#### Problem description:
In the entries that follow, the lines from the one with "one flit, the" through the one with "scheduled; the sequence" are the ones to write out, exactly and with both ends included. Nothing else should appear.

(Source records)
>>>
(* ===== verification/Links.v ===== *)
(** * Network and credit links

    [garnet/NetworkLink.{hh,cc}] and [garnet/CreditLink.hh].  A link moves one
    flit per cycle from the queue of its source object into its own
    [linkBuffer], where the consumer finds it [m_latency] cycles later.

    The source queue belongs to another object and the link holds a pointer to
    it: [wakeup] takes the queue the pointer designates ([None] for a null
    pointer) and returns it as the link leaves it, together with the ticks at
    which it schedules its consumer. *)

From S2P Require Import Prelude.
From S2P Require Import IntMath.
From S2P Require Import NetDest.
From S2P Require Import Flit.
From S2P Require Import Clocking.

Module NetworkLink.

Record t := mk {
  m_id : Z;
  m_type : link_type;
  m_latency : Cycles;
  m_link_utilized : Z;
  m_vc_load : list Z;
  m_virt_nets : Z;
  linkBuffer : FlitBuffer.t;
  mVnets : list Z;
  bitWidth : Z;
  clk : Clocked.t;
  consumer : Consumer.t;
}.

(** [NetworkLink(p)] *)
Definition make (link_id link_latency virt_nets : Z) (supported_vnets : list Z)
    (width : Z) (clock : Clocked.t) : t :=
  mk link_id NUM_LINK_TYPES_ link_latency 0 [] virt_nets FlitBuffer.empty
     supported_vnets width clock Consumer.make.

Definition setType (l : t) (type : link_type) : t :=
  mk (m_id l) type (m_latency l) (m_link_utilized l) (m_vc_load l)
     (m_virt_nets l) (linkBuffer l) (mVnets l) (bitWidth l) (clk l) (consumer l).

Definition with_vc_load (l : t) (load : list Z) : t :=
  mk (m_id l) (m_type l) (m_latency l) (m_link_utilized l) load
     (m_virt_nets l) (linkBuffer l) (mVnets l) (bitWidth l) (clk l) (consumer l).

Definition with_buffer (l : t) (b : FlitBuffer.t) : t :=
  mk (m_id l) (m_type l) (m_latency l) (m_link_utilized l) (m_vc_load l)
     (m_virt_nets l) b (mVnets l) (bitWidth l) (clk l) (consumer l).

Definition with_consumer (l : t) (c : Consumer.t) : t :=
  mk (m_id l) (m_type l) (m_latency l) (m_link_utilized l) (m_vc_load l)
     (m_virt_nets l) (linkBuffer l) (mVnets l) (bitWidth l) (clk l) c.

Definition with_utilized (l : t) (n : Z) : t :=
  mk (m_id l) (m_type l) (m_latency l) n (m_vc_load l)
     (m_virt_nets l) (linkBuffer l) (mVnets l) (bitWidth l) (clk l) (consumer l).

Definition setVcsPerVnet (l : t) (consumerVcs : Z) : t :=
  with_vc_load l (vresize 0 (m_virt_nets l * consumerVcs) (m_vc_load l)).

Definition isReady (l : t) (curTime : Tick) : bool :=
  FlitBuffer.isReady (linkBuffer l) curTime.

Definition peekLink (l : t) : result flit := FlitBuffer.peekTopFlit (linkBuffer l).

Definition consumeLink (l : t) : result (flit * t) :=
  '(f, b) ← FlitBuffer.getTopFlit (linkBuffer l);
  Ok (f, with_buffer l b).

(** The part of [wakeup] under [if (link_srcQueue->isReady(curTick()))]. *)
Definition transfer (cur : Tick) (l : t) (src : FlitBuffer.t)
    : result (t * FlitBuffer.t * list Tick) :=
  '(t_flit, src) ← FlitBuffer.getTopFlit src;
  _ ← (if bool_decide (m_type l = NUM_LINK_TYPES_) then Ok tt
       else
         _ ← assert (flit_m_width t_flit =? bitWidth l);
         assert (existsb (Z.eqb (flit_m_vnet t_flit)) (mVnets l) ||
                 (zlen (mVnets l) =? 0)));
  let arrival := Clocked.clockEdge (clk l) cur (m_latency l) in
  let t_flit := set_time t_flit arrival in
  let l := with_buffer l (FlitBuffer.insert (linkBuffer l) t_flit) in
  let l := with_utilized l (wrap32 (m_link_utilized l + 1)) in
  load ← vupd (m_vc_load l) (flit_m_vc t_flit) (λ n, Ok (wrap32 (n + 1)));
  Ok (with_vc_load l load, src, [arrival]).

Definition wakeup (cur : Tick) (l : t) (link_srcQueue : option FlitBuffer.t)
    : result (t * FlitBuffer.t * list Tick) :=
  match link_srcQueue with
  | None => Err AssertFailed
  | Some src =>
      _ ← assert (cur =? Clocked.clockEdge (clk l) cur 0);
      '(l, src, sched) ←
        (if FlitBuffer.isReady src cur then transfer cur l src
         else Ok (l, src, []));
      if FlitBuffer.isEmpty src then Ok (l, src, sched)
      else
        c ← Consumer.scheduleEvent (clk l) cur (consumer l) 1;
        Ok (with_consumer l c, src, sched)
  end.

Definition resetStats (l : t) : t :=
  with_utilized (with_vc_load l (map (λ _, 0) (m_vc_load l))) 0.

Section functional.
  Context {P : Type}.
  Variable msg_functionalRead : nat → P → bool * P.
  Variable msg_functionalWrite : nat → P → bool * P.

Definition functionalRead (l : t) (p : P) : result (bool * P) :=
  FlitBuffer.functionalRead msg_functionalRead (linkBuffer l) p.

Definition functionalWrite (l : t) (p : P) : result (Z * P) :=
  FlitBuffer.functionalWrite msg_functionalWrite (linkBuffer l) p.
End functional.

(** [CreditLink(p)] adds nothing to the link it derives from. *)
Definition make_CreditLink := make.

End NetworkLink.

(** ** Counting flits by virtual channel *)

(** The number of flits of channel [v] in a queue. *)
Definition nvc (v : Z) (b : FlitBuffer.t) : Z :=
  zlen (filter (λ f, flit_m_vc f = v) (FlitBuffer.m_buffer b)).

Definition one_if (b : bool) : Z := if b then 1 else 0.

Lemma one_if_nonneg b : 0 ≤ one_if b.
Proof. destruct b; cbn; lia. Qed.

Lemma nvc_nonneg v b : 0 ≤ nvc v b.
Proof. apply zlen_nonneg. Qed.

Lemma nvc_empty v : nvc v FlitBuffer.empty = 0.
Proof. done. Qed.

Lemma nvc_insert v b f :
  nvc v (FlitBuffer.insert b f) = nvc v b + one_if (bool_decide (flit_m_vc f = v)).
Proof.
  unfold nvc. cbn. rewrite filter_app, zlen_app. f_equal.
  case_bool_decide as E; unfold zlen; rewrite filter_cons, filter_nil;
    by destruct (decide (flit_m_vc f = v)).
Qed.

Lemma nvc_getTopFlit v b f b' :
  FlitBuffer.getTopFlit b = Ok (f, b') →
  nvc v b = one_if (bool_decide (flit_m_vc f = v)) + nvc v b'.
Proof.
  intros [Hb _]%FlitBuffer.getTopFlit_Ok. unfold nvc.
  rewrite Hb, filter_cons.
  destruct (decide (flit_m_vc f = v)) as [E|E].
  - by rewrite bool_decide_eq_true_2, zlen_cons.
  - by rewrite bool_decide_eq_false_2.
Qed.

#[export] Hint Resolve nvc_nonneg one_if_nonneg : garnet.

Module LinkFacts.
Import NetworkLink.

(** What a link does to a flit: the arrival time is the only field changed. *)
Definition same_but_time (f g : flit) : Prop :=
  set_time f 0 = set_time g 0.

(** The flits on the way through the link, oldest first. *)
Definition in_transit (l : t) (src : FlitBuffer.t) : list flit :=
  FlitBuffer.m_buffer (linkBuffer l) ++ FlitBuffer.m_buffer src.

Lemma transfer_Ok cur l src l' src' sched :
  transfer cur l src = Ok (l', src', sched) →
  ∃ f, FlitBuffer.getTopFlit src = Ok (f, src') ∧
       linkBuffer l' = FlitBuffer.insert (linkBuffer l)
         (set_time f (Clocked.clockEdge (clk l) cur (m_latency l))) ∧
       sched = [Clocked.clockEdge (clk l) cur (m_latency l)] ∧
       m_latency l' = m_latency l ∧ clk l' = clk l ∧
       (m_type l ≠ NUM_LINK_TYPES_ → flit_m_width f = bitWidth l).
Proof.
  unfold transfer. intros H. apply bind_Ok in H as ([f s] & Hf & H).
  apply bind_Ok in H as ([] & Ha & H). apply bind_Ok in H as (load & _ & [= <- <- <-]).
  exists f. split_and!; try done. intros Hne.
  rewrite bool_decide_eq_false_2 in Ha by done.
  apply bind_Ok in Ha as ([] & Ha & _). by apply assert_Ok, Z.eqb_eq in Ha.
Qed.

Lemma wakeup_Ok cur l src l' src' sched :
  wakeup cur l (Some src) = Ok (l', src', sched) →
  ∃ l1, (FlitBuffer.isReady src cur = true ∧ transfer cur l src = Ok (l1, src', sched)
         ∨ FlitBuffer.isReady src cur = false ∧ l1 = l ∧ src' = src ∧ sched = []) ∧
        linkBuffer l' = linkBuffer l1 ∧ m_latency l' = m_latency l1 ∧ clk l' = clk l1 ∧
        cur = Clocked.clockEdge (clk l) cur 0.
Proof.
  unfold wakeup. intros H. apply bind_Ok in H as ([] & Ha & H).
  apply assert_Ok, Z.eqb_eq in Ha. apply bind_Ok in H as ([[l1 s] sc] & Hr & H).
  exists l1. assert (src' = s ∧ sched = sc ∧ linkBuffer l' = linkBuffer l1 ∧
    m_latency l' = m_latency l1 ∧ clk l' = clk l1) as (-> & -> & Hb & Hlat & Hc).
  { destruct (FlitBuffer.isEmpty s); [naive_solver|].
    apply bind_Ok in H as (c & _ & [= <- <- <-]). done. }
  split_and!; [|done..]. destruct (FlitBuffer.isReady src cur) eqn:E; [by left|].
  injection Hr as -> -> ->. by right.
Qed.

(** Per channel, a wake-up of the link neither creates nor loses flits. *)
Lemma wakeup_conserves v cur l src l' src' sched :
  wakeup cur l (Some src) = Ok (l', src', sched) →
  nvc v src' + nvc v (linkBuffer l') = nvc v src + nvc v (linkBuffer l).
Proof.
  intros (l1 & Hcase & -> & _)%wakeup_Ok.
  destruct Hcase as [[_ Ht]|(_ & -> & -> & _)]; [|done].
  apply transfer_Ok in Ht as (f & Hf & -> & _).
  rewrite nvc_insert, (nvc_getTopFlit v _ _ _ Hf). cbn. lia.
Qed.

(** A link is a lossless FIFO with a fixed delay.  A wake-up moves at most
    one flit, the oldest of the source queue and only once its time has come,
    to the end of the link buffer; nothing but its time changes, which becomes
    the link latency after the current edge, the tick at which the consumer is
    scheduled; the sequence of flits in transit is preserved. *)
Theorem link_fifo cur l src l' src' sched :
  wakeup cur l (Some src) = Ok (l', src', sched) →
  Forall2 same_but_time (in_transit l' src') (in_transit l src) ∧
  ((FlitBuffer.isReady src cur = false ∧ src' = src ∧
    linkBuffer l' = linkBuffer l ∧ sched = []) ∨
   ∃ f, FlitBuffer.getTopFlit src = Ok (f, src') ∧ flit_m_time f ≤ cur ∧
        let arrival := Clocked.clockEdge (clk l) cur (m_latency l) in
        linkBuffer l' = FlitBuffer.insert (linkBuffer l) (set_time f arrival) ∧
        sched = [arrival]).
Proof.
  intros (l1 & Hcase & Hb & _)%wakeup_Ok. unfold in_transit. rewrite Hb.
  assert (Hrefl : ∀ fs, Forall2 same_but_time fs fs)
    by (induction fs; by constructor).
  destruct Hcase as [[Hready Ht]|(Hready & -> & -> & ->)].
  - apply transfer_Ok in Ht as (f & Hf & -> & -> & _). split.
    + pose proof (proj1 (FlitBuffer.getTopFlit_Ok _ _ _) Hf) as [-> _]. cbn.
      rewrite <- app_assoc. apply Forall2_app; [done|]. by constructor.
    + right. exists f. split_and!; try done.
      destruct (FlitBuffer.isReady_getTopFlit _ _ Hready) as (g & gs & _ & Ht & Hg).
      congruence.
  - split; [apply Hrefl|]. by left.
Qed.

(** A link of latency 1 on a clock of period 1000, woken at tick 2000 with a
    ready flit in its source queue. *)
Definition demo_flit : flit :=
  new_flit 7 0 0 0 (RouteInfo0 []) 1 None 16 16 1000.

Definition demo_link : t :=
  setVcsPerVnet (make 3 1 1 [] 16 (Clocked.make 1000)) 1.

Lemma link_fifo_witness :
  ∃ l' src' sched,
    wakeup 2000 demo_link (Some (FlitBuffer.mk [demo_flit] INFINITE_)) =
      Ok (l', src', sched) ∧
    Forall2 same_but_time (in_transit l' src') [demo_flit] ∧ sched = [3000].
Proof.
  eexists _, _, _. split; [vm_compute; reflexivity|]. split; [|reflexivity].
  refine (proj1 (link_fifo 2000 demo_link (FlitBuffer.mk [demo_flit] INFINITE_) _ _ _ _)).
  vm_compute. reflexivity.
Defined.

End LinkFacts.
<<<
#### Response:
    one flit, the oldest of the source queue and only once its time has come,
    to the end of the link buffer; nothing but its time changes, which becomes
    the link latency after the current edge, the tick at which the consumer is
    scheduled; the sequence of flits in transit is preserved. *)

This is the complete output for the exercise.